Broadcast journalist and author Maria Hinojosa will be the first to tell you that she sometimes gets too close to her stories. But her media company won a Pulitzer Prize this year for a podcast series about an incarcerated man she now counts as a close friend, so maybe she’s onto something.
In a general session of the American Library Association’s 2022 Annual Conference and Exhibition on June 25, Hinojosa drew parallels between journalism and librarianship and touched on the privileges and responsibilities that come with handling stories and information, especially during distressing times.
“What we all understand is that we have this privilege, and when we understand we have this privilege, especially as librarians or as journalists, it means we have a profound responsibility,” she said. “That’s what’s motivated me in my entire life as a journalist, being the first Latina in all of the newsrooms where I’ve worked.”
In her 30-year career, Hinojosa has reported for PBS, CBS, WNBC, CNN, and NPR, and in 2010 founded Futuro Media as a laboratory for multimedia content that highlights often overlooked perspectives. Her memoir Once I Was You (Simon & Schuster, 2020) has been adapted for young readers and comes out in August.
“To me the responsibility of writing Once I Was You: Finding My Voice and Passing the Mic was to say, now that I have this distance from my life, I realize there are seeds that are planted in our lives as we grow up,” she said. “I want kids to understand and have awareness about those seeds and I want them to hold onto those seeds, because they will become the reasons we do what we do.”
For Hinojosa, one of those seeds was the early trauma of the immigration experience.
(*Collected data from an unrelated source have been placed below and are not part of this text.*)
(** C29: Every account is in exactly one shard.  In a layout built by [v2] with distinct shard ids, the
    shard assigned to an account is the one whose range of accounts, from its lower boundary up
    to but excluding its upper one, contains the account, no other range contains it, and shard
    ids and shard indexes are converted into each other without loss. *)
Theorem account_assignment hash_bytes bs ids split l a :
  v2 bs ids split = Some l → NoDup ids →
  ∃ id i, account_id_to_shard_id hash_bytes l a = Some id ∧
    at_boundary a bs i ∧ (∀ j, at_boundary a bs j → j = i) ∧
    get_shard_index l id = inr i ∧ get_shard_id l i = inr id ∧
    (∀ i' id', get_shard_id l i' = inr id' ↔ get_shard_index l id' = inr i').
Proof.
  intros Hv Hnd. unfold v2 in Hv. case_bool_decide as Hl; [|done]. simpl negb in Hv. cbv iota in Hv.
  case_bool_decide as Hsort; [|done]. simpl negb in Hv. cbv iota in Hv. apply bind_Some in Hv as (parents & _ & [= <-]).
  assert (StronglySorted account_le bs) as Hs.
  { rewrite Hsort. apply (StronglySorted_merge_sort account_le). }
  pose proof (boundary_index_spec a bs Hs) as Hb.
  assert (is_Some (ids !! boundary_index a bs)) as [id Hid].
  { apply lookup_lt_is_Some. pose proof (bd_len _ _ _ Hb). lia. }
  assert (∀ i' id', match foldl (λ (m : gmap Z nat) x, <[x.2 := x.1]> m) ∅ (imap pair ids) !! id' with
    | Some i => inr i | None => inl (InvalidShardIdError id') end = inr i' ↔ ids !! i' = Some id') as Hindex.
  { intros i' id'. rewrite <-index_map_spec by done. destruct (foldl _ _ _ !! id'); split; intros; simplify_eq; done. }
  exists id, (boundary_index a bs). split_and!; [done|done| | | |].
  - intros j Hj. symmetry. by apply boundary_index_unique.
  - simpl. by apply Hindex.
  - simpl. by rewrite Hid.
  - intros i' id'. simpl. rewrite Hindex. destruct (ids !! i'); split; intros; simplify_eq; done.
Qed.
End layout.

#[local] Instance Z_total_order : TotalOrder Z.le.
Proof.
  split; [apply _|]. intros a b. unfold strict. destruct (Z.lt_trichotomy a b) as [?|[?|?]].
  - left. lia.
  - right. by left.
  - right. right. lia.
Qed.

Lemma account_assignment_witness :
  ∃ id i, account_id_to_shard_id Z.le (λ _, []) (v2_layout [10; 20] [3; 7; 5] None None) 15 = Some id ∧
    at_boundary Z.le 15 [10; 20] i ∧ (∀ j, at_boundary Z.le 15 [10; 20] j → j = i) ∧
    get_shard_index (v2_layout [10; 20] [3; 7; 5] None None) id = inr i ∧
    get_shard_id (v2_layout [10; 20] [3; 7; 5] None None) i = inr id ∧
    (∀ i' id', get_shard_id (v2_layout [10; 20] [3; 7; 5] None None) i' = inr id' ↔
      get_shard_index (v2_layout [10; 20] [3; 7; 5] None None) id' = inr i').
Proof.
  apply (account_assignment Z.le (λ _, []) [10; 20] [3; 7; 5] None); [by vm_compute|].
  apply (bool_decide_unpack _). by vm_compute.
Defined.

Lemma derive_splits_one_shard_witness :
  ∃ l p c1 c2, derive_shard_layout Z.le (v2_layout [10; 20] [3; 7; 5] None None) 15 = Some l ∧
    ranged Z.le l (add_boundary Z.le 15 [10; 20]) ∧ num_shards l = 4 ∧
    account_id_to_shard_id Z.le (λ _, []) (v2_layout [10; 20] [3; 7; 5] None None) 15 = Some p ∧
    get_children_shards_ids l p = Some [c1; c2] ∧ c1 ∉ [3; 7; 5] ∧ c2 ∉ [3; 7; 5] ∧
    ∀ a, ∃ old new,
      account_id_to_shard_id Z.le (λ _, []) (v2_layout [10; 20] [3; 7; 5] None None) a = Some old ∧
      account_id_to_shard_id Z.le (λ _, []) l a = Some new ∧
      get_parent_shard_id l new = Some (inr old) ∧
      new = (if bool_decide (old = p) then if bool_decide (strict Z.le a 15) then c1 else c2 else old).
Proof.
  apply (derive_splits_one_shard Z.le (λ _, []) (v2_layout [10; 20] [3; 7; 5] None None) [10; 20] 15).
  - constructor; [done|repeat constructor; lia|apply (bool_decide_unpack _); by vm_compute|done|].
    simpl. repeat constructor; lia.
  - apply (bool_decide_unpack _). by vm_compute.
  - simpl. repeat constructor; lia.
Defined.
Her family came to the US from Mexico when she was 6 and she was nearly separated from her mother at customs—a trauma she saw play out over and over again during the Trump administration, she said. She commended Reforma, the National Association to Promote Library and Information Services to Latinos and the Spanish-speaking, for its Children in Crisis program, which delivers books to children in detention centers and group homes.
“The work [librarians are] doing with children has the capacity to help them process these memories,” she said. “A book like Once I Was You allows them to understand that something has happened in their lives that has impacted them and that will impact them forever; and that, in the case of being a migrant or a refugee, those experiences have profound value for your life and your family’s life and for our country. But these are not Latino stories; these are American stories, and they are all of our stories. That’s the responsibility we share, is to get those stories out there.”